Рядом с ней для меня, конечно, возникает прелестная Мария Сергеевна. Не тот масштаб, но та же требовательность к себе, глубина и, главное, чистота чувств, дают ей право стоять в ряду наших лучших поэтов.
И наконец, гигант Цветаева. Я не все у нее люблю, вероятно, не все понимаю, но ее личность меня просто потрясает. А ее судьба?
Какой букет русской поэзии! И какие все разные — как и должно быть у талантов.
Вот подумала о них — и стало легче на сердце. Не только тусклая мгла есть в нашей жизни.
Ваш капитан Додонов пристыдил меня: «Илиаду» не читала с университетских лет! Сегодня взяла ее в библиотеке.
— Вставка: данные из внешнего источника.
(** Every object that existed, but perhaps the one at [a], is where it was
    with the items it had. *)
Definition same_except (a : addr) : relation store := λ h h',
  ∀ b l, b ≠ a → h !! b = Some l → h' !! b = Some l.

(** The objects of [h] are where they were with the items they had, and
    after them come [n] objects. *)
Definition tail_of (h : store) (n : nat) : relation store := λ s s',
  (∃ cs, s = h ++ cs ∧ length cs = n) → ∃ cs', s' = h ++ cs' ∧ length cs' = n.

(** An argument passes the single-factor validation of [dixit_stiglitz]: it
    is absent, a bare string, or a list of exactly one item. *)
Definition passes_validation (h : store) (var : option value) : Prop :=
  match var with
  | Some (VList a) => ∃ l, h !! a = Some l ∧ length l = 1
  | _ => True
  end.

(** What [unwrap_singleton_list] returns for [x] on the store [h]: the item
    of a one-item list, and [x] itself otherwise. *)
Definition unwrapped (h : store) (x : value) : value :=
  match x with
  | VList a =>
      match h !! a with
      | Some [s] => VStr s
      | _ => VList a
      end
  | VStr s => VStr s
  end.

(** ** Running computations *)

Lemma bind_ok {A B} (m : M A) (f : A → M B) h x h' :
  m h = (Ok x, h') → (m ≫= f) h = f x h'.
Proof. intros H. unfold mbind, M_bind. by rewrite H. Qed.

Lemma bind_raise {A B} (m : M A) (f : A → M B) h e h' :
  m h = (Raise e, h') → (m ≫= f) h = (Raise e, h').
Proof. intros H. unfold mbind, M_bind. by rewrite H. Qed.

Lemma ret_run {A} (x : A) h : (mret x : M A) h = (Ok x, h).
Proof. done. Qed.

Lemma deref_run h a l : h !! a = Some l → deref a h = (Ok l, h).
Proof. intros H. unfold deref. by rewrite H. Qed.

Lemma len_list_run h a l : h !! a = Some l → len (VList a) h = (Ok (length l), h).
Proof. intros H. simpl. by rewrite (bind_ok _ _ _ _ _ (deref_run _ _ _ H)). Qed.

Lemma iter_list_run h a l : h !! a = Some l → iter (VList a) h = (Ok l, h).
Proof. apply deref_run. Qed.

Lemma run_bind {A B} (m : M A) (f : A → M B) h x h' r :
  m h = (Ok x, h') → f x h' = r → (m ≫= f) h = r.
Proof. intros H <-. by apply bind_ok. Qed.

Lemma raise_run {A} e h : (raise e : M A) h = (Raise e, h).
Proof. done. Qed.

Lemma at_least_list_list h a : at_least_list (VList a) h = (Ok (VList a), h).
Proof. done. Qed.

Lemma at_least_list_str h s :
  at_least_list (VStr s) h = (Ok (VList (length h)), h ++ [[s]]).
Proof. done. Qed.

Lemma lookup_fresh {A} (h : list A) x : (h ++ [x]) !! length h = Some x.
Proof. by rewrite lookup_app_r, Nat.sub_diag. Qed.

Lemma lookup_old {A} (h k : list A) a x : h !! a = Some x → (h ++ k) !! a = Some x.
Proof. intros H. rewrite lookup_app_l; [done|]. by eapply lookup_lt_Some. Qed.

Lemma getitem_list_run h a l i s :
  h !! a = Some l → l !! i = Some s → getitem (VList a) i h = (Ok s, h).
Proof.
  intros Ha Hi. unfold getitem.
  eapply run_bind; [by apply deref_run|]. by rewrite Hi.
Qed.

Lemma append_run h a l s :
  h !! a = Some l → append a s h = (Ok (), <[a := l ++ [s]]> h).
Proof. intros H. unfold append. by rewrite H. Qed.

(** Looking up an address in a store built by allocation and update. *)
Ltac solve_lookup :=
  first
    [ eassumption
    | apply lookup_fresh
    | apply lookup_old; solve_lookup
    | apply list_lookup_insert_eq; eapply lookup_lt_Some; solve_lookup ].

Ltac solve_side := first [ done | lia | simpl; lia | congruence ].

Ltac pick_branch :=
  repeat first
    [ rewrite decide_True by solve_side
    | rewrite decide_False by solve_side
    | rewrite bool_decide_eq_true_2 by solve_side
    | rewrite bool_decide_eq_false_2 by solve_side ];
  cbn [negb andb orb isinstance_list isinstance_str].

(** Runs a computation on a store, one primitive at a time. *)
Ltac mrun :=
  lazymatch goal with
  | |- (_ ≫= _) _ = _ =>
      first [ eapply run_bind; [mrun | cbv beta; mrun]
            | eapply bind_raise; mrun ]
  | |- mret _ _ = _ => reflexivity
  | |- raise _ _ = _ => reflexivity
  | |- deref _ _ = _ => apply deref_run; solve_lookup
  | |- len (VStr _) _ = _ => reflexivity
  | |- len (VList _) _ = _ => apply len_list_run; solve_lookup
  | |- iter (VStr _) _ = _ => reflexivity
  | |- iter (VList _) _ = _ => apply iter_list_run; solve_lookup
  | |- alloc _ _ = _ => reflexivity
  | |- at_least_list (VList _) _ = _ => reflexivity
  | |- at_least_list (VStr _) _ = _ => reflexivity
  | |- getitem (VList _) _ _ = _ => eapply getitem_list_run; [solve_lookup | reflexivity]
  | |- append_to (VList _) _ _ = _ => apply append_run; solve_lookup
  | |- append _ _ _ = _ => apply append_run; solve_lookup
  | |- (if _ then _ else _) _ = _ => progress pick_branch; mrun
  end.

Lemma add_second_alpha_two h af fs alpha s :
  h !! af = Some fs → length fs = 2 → one_share h alpha s →
  ∃ v h', _add_second_alpha alpha (VList af) h = (Ok v, h')
          ∧ items h' v = Some [s; "1 - " +:+ s].
Proof.
  intros Hf Hlen [->|(a & -> & Ha)]; eexists _, _;
    (split; [unfold _add_second_alpha; cbn [isinstance_list negb]|]).
  - mrun.
  - simpl. solve_lookup.
  - mrun.
  - simpl. solve_lookup.
Qed.

Lemma add_second_alpha_other h alpha factors :
  wf h factors → ¬ two_factors h factors →
  _add_second_alpha alpha factors h = at_least_list alpha h.
Proof.
  intros Hwf Hnot. unfold _add_second_alpha.
  destruct factors as [f|af]; cbn [isinstance_list negb].
  - by eapply run_bind; [mrun|].
  - destruct Hwf as [fs Hf].
    assert (length fs ≠ 2) by (intros ?; apply Hnot; by exists af, fs).
    eapply run_bind; [mrun|]. by rewrite bool_decide_eq_true_2.
Qed.

Lemma at_least_list_items h alpha :
  wf h alpha →
  ∃ v h', at_least_list alpha h = (Ok v, h') ∧ items h' v = as_list h alpha.
Proof.
  destruct alpha as [s|a]; intros Hwf; eexists _, _; (split; [reflexivity|]); simpl.
  - apply lookup_fresh.
  - done.
Qed.

Lemma two_factors_cases h factors :
  wf h factors → two_factors h factors ∨ ¬ two_factors h factors.
Proof.
  destruct factors as [s|af]; intros Hwf.
  - right. by intros (? & ? & [=] & _).
  - destruct Hwf as [fs Hfs]. destruct (decide (length fs = 2)).
    + left. by exists af, fs.
    + right. intros (? & ? & [= <-] & ? & ?). congruence.
Qed.

(** With exactly two factors and exactly one share string [s],
    [_add_second_alpha] returns the share list [[s, "1 - " + s]]; when the
    number of factors is not two it returns what [at_least_list] returns for
    the supplied shares, whose items are the supplied ones. *)
Lemma add_second_alpha_result h alpha factors :
  wf h factors → wf h alpha →
  ∃ v h', _add_second_alpha alpha factors h = (Ok v, h')
    ∧ (two_factors h factors → ∀ s, one_share h alpha s →
         items h' v = Some [s; "1 - " +:+ s])
    ∧ (¬ two_factors h factors →
         at_least_list alpha h = (Ok v, h') ∧ items h' v = as_list h alpha).
Proof.
  intros Hf Ha.
  destruct (two_factors_cases h factors Hf) as [Htwo|Hnot].
  - destruct Htwo as (af & fs & -> & Hfs & Hlen).
    assert (Htwo : two_factors h (VList af)) by (by exists af, fs).
    destruct alpha as [s|a].
    + destruct (add_second_alpha_two h af fs (VStr s) s Hfs Hlen) as (v & h' & Hrun & Hit);
        [by left|].
      exists v, h'. split; [done|]. split; [|done].
      intros _ s' [[= <-]|(? & [=] & _)]. done.
    + destruct Ha as [l Hl].
      destruct (decide (length l = 1)) as [Hone|Hmany].
      * destruct l as [|s [|]]; try done.
        destruct (add_second_alpha_two h af fs (VList a) s Hfs Hlen) as (v & h' & Hrun & Hit);
          [right; by exists a|].
        exists v, h'. split; [done|]. split; [|done].
        intros _ s' [[=]|(a' & [= <-] & Hs')]. congruence.
      * exists (VList a), h. split; [|split; [|done]].
        -- unfold _add_second_alpha; cbn [isinstance_list negb]. mrun.
        -- intros _ s' [[=]|(a' & [= <-] & Hs')].
           rewrite Hl in Hs'. by injection Hs' as ->.
  - rewrite (add_second_alpha_other _ _ _ Hf Hnot).
    destruct (at_least_list_items h alpha Ha) as (v & h' & Hrun & Hit).
    exists v, h'. done.
Qed.

(** C4 (the code does not have the property): [CES] with two factors and the
    shares given as the one-element list [["alpha"]] appends to that list in
    place; after the call the caller's list is [["alpha", "1 - alpha"]]. *)
Theorem CES_appends_to_factor_shares :
  let h := [["K"; "L"]; ["r"; "w"]; ["alpha"]] in
  ∃ eqs h',
    CES (VList 0) (VList 1) "Y" "P" "A" (VList 2) "eps" h = (Ok eqs, h')
    ∧ h !! 2 = Some ["alpha"]
    ∧ h' !! 2 = Some ["alpha"; "1 - alpha"].
Proof. eexists _, _. split; [vm_compute; reflexivity|]. by split. Qed.

Lemma add_second_alpha_lists h af ash fs ss :
  h !! af = Some fs → h !! ash = Some ss → length fs = length ss →
  _add_second_alpha (VList ash) (VList af) h = (Ok (VList ash), h).
Proof.
  intros Hf Hs Hlen. destruct (decide (length fs = 2)) as [Htwo|Hnot].
  - unfold _add_second_alpha; cbn [isinstance_list negb]. mrun.
  - rewrite add_second_alpha_other; [done|by eexists|].
    intros (? & ? & [= <-] & ? & ?). congruence.
Qed.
И еще мечтаю читать Коран — вот Вы цитируете суры, а я не читала никогда…
В. А
Без даты.
Прочла статью Ямпольского об Олеше (в «Дружбе народов», № 2, 1989 г.) и разволновалась. Я его хорошо знала. Сперва — издали, когда был шепот: «Это Олеша». Когда пышная красавица — Зинаида Райх — блистала в «Списке благодеяний», когда шли «Три толстяка» и «Зависть» в театре Вахтангова, короче — он был знаменит по-настоящему.
И потом, в Переделкино, когда он бывал у нас очень часто. Муж любил его (он вообще был доброжелателен), и хотя Олеша бывал труден, и за него было больно, — он всегда оставался человеком. Он был своего рода Франсуа Вийон русской литературы. Я не поклонница метафор как украшений, но тот цветной калейдоскоп, в котором он видел мир, конечно, удивителен, совершенно своеобразен. Автор книги о нем Белинков охарактеризовал его как «интеллигента с перебитым хребтом». По-моему, это был типичный загубленный русский талант. Когда я переехала в Москву и еще не устроилась, то обедала частенько в «Национале». И всегда — Олеша там.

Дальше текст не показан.